Fin du financement du permis de conduire par le CPF pour les salariés
Auteur :
Anthony Boulogne
— Rassemblement National
(Meurthe-et-Moselle · 6ᵉ circ.)
Ministère interrogé : Ministère du travail et des solidarités
Ministère attributaire : Ministère du travail et des solidarités
Rubrique : formation professionnelle et apprentissage
Date de la question : 2026-02-10
Date de la réponse : —
Texte de la question
M. Anthony Boulogne, député de Meurthe-et-Moselle, alerte M. le ministre du travail et des solidarités sur les conséquences de la fin du financement du permis de conduire par le compte personnel de formation. L'article 81 du projet de loi de finances pour 2026 porte atteinte aux droits des salariés, qui ne pourront plus mobiliser leurs droits CPF (qu'ils financent) en faveur de leur mobilité professionnelle. Selon les chiffres de la direction de l'animation de la recherche, des études et des statistiques (DARES) du ministère du travail, le permis B représentait 23 % des formations financées en 2023 par le CPF. Pour de nombreux salariés, indépendants et jeunes actifs, le CPF constitue un moyen efficace de réduire le coût du passage du permis (en moyenne entre 1 500 et 1 800 euros).
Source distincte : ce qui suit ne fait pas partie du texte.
(* ===== verification/IdeDemo.v ===== *)
(** * A simulated ATA channel

    A concrete channel that meets [AtaChannel], with a master disk of 64 sectors and
    busy times that are not zero: the driver finds the disk, reads and writes it, and
    a file system can be formatted on it. *)

From Stdlib Require Import(notations) String.
From S2P Require Import Prelude Bitmap Block FileSys FileSpec FsAbstract FsMid FsMount FsCorrect Stdio Devices Ide IdeSpec.

(** ** A partition of an ATA disk *)

Section IdeFs.
Context {hw : Type} {base vec : Z} {cap : Z -> Z} `{AtaChannel base vec cap hw}.

(** The partition lies within a disk in service. *)
Record on_disk (b : block (partition (drive (hw := hw)))) : Prop := {
  od_start : 0 <= p_start (aux b);
  od_end : p_start (aux b) + Block.size b <= Block.size (p_block (aux b));
  od_type : Block.type (p_block (aux b)) <> BLOCK_FOREIGN /\ Block.type b <> BLOCK_FOREIGN;
  od_disk : in_service (size := cap) (k_channel (aux (p_block (aux b)))) (k_dev (aux (p_block (aux b)))) (k_ide (aux (p_block (aux b))));
  od_sectors : Block.size (p_block (aux b)) <= cap (k_dev (aux (p_block (aux b)))) /\ Block.size (p_block (aux b)) <= Z.shiftl 1 28
}.

Lemma on_disk_usable b : on_disk b -> roomy (Block.size b) -> usable b.
Proof.
  intros [Hs He [Hf Hf'] Hd [Hc Hn]] [Hr Hr']. split; [done|pose proof (byte_cnt_val _ Hr); dlia|].
  intros t Ht. change (Z.shiftl 1 28) with 268435456 in Hn. cbn. unfold partition_ready, readable. cbn. unfold drive_ready, has_sector.
  change (Z.shiftl 1 28) with 268435456. split_and!; try done; lia.
Qed.

(** C27: formatting a partition of an ATA disk in service through the driver succeeds and
    gives the empty file system. *)
Theorem ide_format_correct s (Hb : booted s) (Hd : on_disk (fs_device s)) (Hr : roomy (Block.size (fs_device s))) :
  exists s', filesys_init true s = Done (tt, s') /\ rep 16 (mk_afs ∅ ∅ ∅) s'.
Proof. apply format_run; [done|by apply on_disk_usable|done]. Qed.
End IdeFs.

(** ** The simulation *)

Record sim := mk_sim { s_view : view; s_wait : nat }.

Definition sim_base : Z := 0x1f0.
Definition sim_vec : Z := 14 + 0x20.
Definition sim_size (n : Z) : Z := if n =? 0 then 64 else 0.

(** Bits 7, 6 and 3: busy, ready, data request. *)
Definition sim_status (p : phase) : Z :=
  match p with Idle => 0x40 | Sending _ | Taking _ _ _ => 0x48 | Reading _ _ | Preparing _ _ | Storing _ _ _ => 0x80 end.

Definition sim_in (p : Z) (h : sim) : Z * sim :=
  let w := s_view h in
  if decide (is_status sim_base p) then (sim_status (a_phase w), h)
  else if p =? sim_base + 1 then (if selected w =? 0 then 1 else 0, h)
  else if p =? sim_base + 2 then (a_nsect w, h)
  else if p =? sim_base + 3 then (a_lbal w, h)
  else if p =? sim_base + 4 then (0, h)
  else if p =? sim_base + 5 then (0, h)
  else (0xff, h).

(** The identification of a disk is kept as its sector -1. *)
Definition sim_command (x : Z) (h : sim) : sim :=
  let w := s_view h in
  if x =? CMD_READ_SECTOR_RETRY then mk_sim (in_phase (Reading (selected w) (lba w)) w) 2
  else if x =? CMD_WRITE_SECTOR_RETRY then mk_sim (in_phase (Preparing (selected w) (lba w)) w) 2
  else mk_sim (in_phase (Reading (selected w) (-1)) w) 2.

Definition sim_out (p x : Z) (h : sim) : sim :=
  if decide (a_phase (s_view h) = Idle) then
    if (sim_base + 2 <=? p) && (p <=? sim_base + 6) then mk_sim (set_reg (p - sim_base) x (s_view h)) (s_wait h)
    else if p =? reg_command sim_base then sim_command x h
    else h
  else h.

Definition sim_inw (p : Z) (h : sim) : Z * Z * sim :=
  match a_phase (s_view h) with
  | Sending (lo :: hi :: l) => (lo, hi, mk_sim (in_phase (if decide (l = []) then Idle else Sending l) (s_view h)) (s_wait h))
  | _ => (0, 0, h)
  end.

Definition sim_outw (p : Z) (w : Z * Z) (h : sim) : sim :=
  match a_phase (s_view h) with
  | Taking n s l =>
      let l' := l ++ [w.1; w.2] in
      mk_sim (in_phase (if decide (zlen l' = BLOCK_SECTOR_SIZE) then Storing n s l' else Taking n s l') (s_view h)) 2
  | _ => h
  end.

Definition sim_sleep (ns : Z) (h : sim) : sim :=
  match a_phase (s_view h), s_wait h with
  | Preparing n s, O => mk_sim (in_phase (Taking n s []) (s_view h)) O
  | Preparing n s, S k => mk_sim (s_view h) k
  | _, _ => h
  end.

Definition sim_irq (h : sim) : option (Z * sim) :=
  match a_phase (s_view h), s_wait h with
  | Reading n s, O => Some (sim_vec, mk_sim (in_phase (Sending (a_sect (s_view h) n s)) (s_view h)) O)
  | Storing n s l, O => Some (sim_vec, mk_sim (stored_view n s l (s_view h)) O)
  | _, _ => None
  end.

#[export] Instance sim_ata : Ata sim := {
  ata_ports := {| port_in := sim_in; port_out := sim_out |};
  port_inw := sim_inw;
  port_outw := sim_outw;
  hw_sleep := sim_sleep;
  hw_next h := mk_sim (s_view h) (pred (s_wait h));
  hw_irq := sim_irq;
  hw_delay := s_wait
}.

#[export] Program Instance sim_channel : AtaChannel sim_base sim_vec sim_size sim := { sees := s_view }.
Next Obligation. intros h p Hp Hs. cbn. unfold sim_in. rewrite decide_True by done. by rewrite Hp. Qed.
Next Obligation.
  intros h i x Hp Hi. cbn. unfold sim_out. rewrite decide_True by done. rewrite (proj2 (Z.leb_le _ _)), (proj2 (Z.leb_le _ _)) by lia. cbn.
  f_equal. lia.
Qed.
Next Obligation. intros h ns Hp. cbn. unfold sim_sleep. by rewrite Hp. Qed.
Next Obligation. intros h Hp. cbn. unfold sim_irq. by rewrite Hp. Qed.
Next Obligation. intros h Hp _. cbn. unfold sim_out. by rewrite decide_True by done. Qed.
Next Obligation. intros h n s Hp. cbn. unfold sim_irq. rewrite Hp. destruct (s_wait h) eqn:E; [done|]. intros _. split; [done|cbn; rewrite ?E; cbn; lia]. Qed.
Next Obligation. intros h n s x h' Hp. cbn. unfold sim_irq. rewrite Hp. destruct (s_wait h); [|done]. by intros [= <- <-]. Qed.
Next Obligation. intros h l p Hp Hs. cbn. unfold sim_in. rewrite decide_True by done. by rewrite Hp. Qed.
Next Obligation. intros h lo hi l Hp. cbn. unfold sim_inw. by rewrite Hp. Qed.
Next Obligation. intros h Hp _. cbn. right. unfold sim_out. rewrite decide_True by done. cbn. split; [done|vm_compute; lia]. Qed.
Next Obligation. intros h n s Hp. cbn. unfold sim_in. rewrite decide_True by by right. by rewrite Hp. Qed.
Next Obligation.
  intros h n s ns Hp. cbn. unfold sim_sleep, sim_irq. rewrite Hp. destruct (s_wait h) eqn:E; cbn; rewrite ?Hp; [auto|].
  split; [by destruct n0|]. right. split; [done|lia].
Qed.
Next Obligation. intros h n s l Hp. cbn. unfold sim_in. rewrite decide_True by by right. by rewrite Hp. Qed.
Next Obligation. intros h n s l lo hi Hp. cbn. unfold sim_outw. by rewrite Hp. Qed.
Next Obligation. intros h n s l Hp. cbn. unfold sim_irq. rewrite Hp. destruct (s_wait h) eqn:E; [done|]. intros _. split; [done|cbn; rewrite ?E; cbn; lia]. Qed.
Next Obligation. intros h n s l x h' Hp. cbn. unfold sim_irq. rewrite Hp. destruct (s_wait h); [|done]. by intros [= <- <-]. Qed.

(** ** A computer with this channel *)

(** IDENTIFY data: the capacity in words 60 and 61, strings with their bytes in
    pairs swapped. *)
Fixpoint swapped (s : list Z) : list Z := match s with a :: b :: s => b :: a :: swapped s | s => s end.
Definition sim_identity : list Z :=
  repeat 0 20 ++ swapped (codes "WD-123              ") ++ repeat 0 14 ++ swapped (codes "Pintos Disk                             ") ++ repeat 0 26 ++
  [64; 0; 0; 0] ++ repeat 0 388.
Definition sim_sector (n s : Z) : list Z := if s =? -1 then sim_identity else repeat s 512.
Definition sim_start : sim := mk_sim (mk_view 0 0 0 0 0 Idle sim_sector) 0.
Definition sim_pc : ide sim := mk_ide [new_channel 0; new_channel 1] true [] [] sim_start.

Definition after {S A} (o : outcome (A * S)) (s : S) : S := match o with Done (_, s') => s' | _ => s end.
Definition sim_booted : ide sim := after (ide_init sim_pc) sim_pc.

(** The driver finds the disk; what it prints as the model is the serial number, which
    ATA-3 has in words 10 to 19. *)
Example disk_found : i_blocks sim_booted =
  [mk_registration (codes "hda") (codes "model " ++ [34] ++ codes "WD-123" ++ [34] ++ codes ", serial " ++ [34] ++ codes "Pintos Disk" ++ [34]) 64 (0, 0)] /\
  i_console sim_booted = [].
Proof. split; by vm_compute. Qed.

Lemma sim_has s : 0 <= s < 64 -> has_sector (size := sim_size) 0 s.
Proof. intros Hs. unfold has_sector. change (Z.shiftl 1 28) with 268435456. change (sim_size 0) with 64. lia. Qed.

Definition demo_channel : channel := default (new_channel 0) (zget (channels sim_booted) 0).

Lemma sim_serves : in_service (size := sim_size) 0 0 sim_booted.
Proof.
  exists demo_channel. split; [split; [by vm_compute|by vm_compute|by vm_compute|by left|by vm_compute]|].
  split; [split; [by left|]; eexists; split; [vm_compute; reflexivity|done]|].
  split; [by vm_compute|]. split; [by vm_compute|]. split; [by vm_compute|].
  intros n s Hs. assert (forall n s, a_sect (sees (i_hw sim_booted)) n s = sim_sector n s) as ->.
  { intros n' s'. by vm_compute. }
  unfold sim_sector. rewrite (proj2 (Z.eqb_neq _ _)) by lia. unfold zlen. by rewrite repeat_length.
Qed.

Lemma ide_read_correct_witness : exists d', ide_read 0 0 7 sim_booted = Done (repeat 7 512, d') /\
  (forall n', in_service (size := sim_size) 0 n' sim_booted -> in_service (size := sim_size) 0 n' d') /\ sectors d' = sectors sim_booted.
Proof.
  exact (ide_read_correct 0 0 sim_booted 7 sim_serves (sim_has 7 ltac:(lia))).
Defined.

Lemma ide_write_correct_witness : exists d', ide_write 0 0 7 (repeat 9 512) sim_booted = Done (tt, d') /\
  (forall n', in_service (size := sim_size) 0 n' sim_booted -> in_service (size := sim_size) 0 n' d') /\
  forall n' t, sectors d' n' t = if (n' =? 0) && (t =? 7) then repeat 9 512 else sectors sim_booted n' t.
Proof.
  exact (ide_write_correct 0 0 sim_booted 7 (repeat 9 512) sim_serves (sim_has 7 ltac:(lia)) eq_refl).
Defined.

(** A partition of 40 sectors, from sector 10 of the disk on. *)
Definition sim_block : block (drive (hw := sim)) := mk_block (codes "hda") BLOCK_RAW 64 (mk_drive 0 0 sim_booted) 0 0.
Definition sim_partition : block (partition (drive (hw := sim))) := mk_block (codes "hda1") BLOCK_FILESYS 40 (mk_partition sim_block 10) 0 0.
Definition sim_fs : fs (partition (drive (hw := sim))) := mk_fs sim_partition (mk_bitmap 0 []) 0 [] ∅ ∅ ∅ [] 1.

Lemma ide_format_correct_witness : exists s', filesys_init true sim_fs = Done (tt, s') /\ rep 16 (mk_afs ∅ ∅ ∅) s'.
Proof.
  apply ide_format_correct.
  - by split.
  - split; [done|done|by split|exact sim_serves|by split].
  - by split.
Defined.

(** The last character of a string that fills its field is lost, and the size of a
    disk of 5 GB is told as 1 GB. *)
Example descramble_drops_last : c_string (descramble_ata_string (swapped (codes "SERIAL")) 6) = codes "SERIA".
Proof. by vm_compute. Qed.
Example human_size_wraps : human_size (u32 (10485760 * 512)) sim_pc = Done (codes "1 GB", sim_pc).
Proof. by vm_compute. Qed.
Retirer aux travailleurs la possibilité de financer leur permis de conduire par l'intermédiaire d'un dispositif auquel ils contribuent constitue une atteinte directe à leur droit à la mobilité. Dans de nombreux territoires, notamment en ruralité, la voiture reste indispensable pour exercer une activité professionnelle. Pour les jeunes, la voiture est un véritable sésame pour l'entrée dans la vie active. Il n'est donc pas acceptable d'empêcher les actifs de mobiliser leurs droits CPF, acquis grâce à leur travail, pour passer le permis de conduire. Une telle mesure, si elle entrait effectivement en vigueur, toucherait de plein fouet la France qui travaille et affecterait lourdement ceux et celles qui dépendent de la voiture pour pouvoir aller travailler. Il lui demande s'il entend renoncer à cette mesure socialement injuste, qui s'attaque aux salariés et aux actifs en les empêchant d'utiliser leurs droits CPF, acquis grâce à leur travail, pour financer leur mobilité professionnelle.
Réponse ministérielle
Aucune réponse ministérielle publiée à ce jour.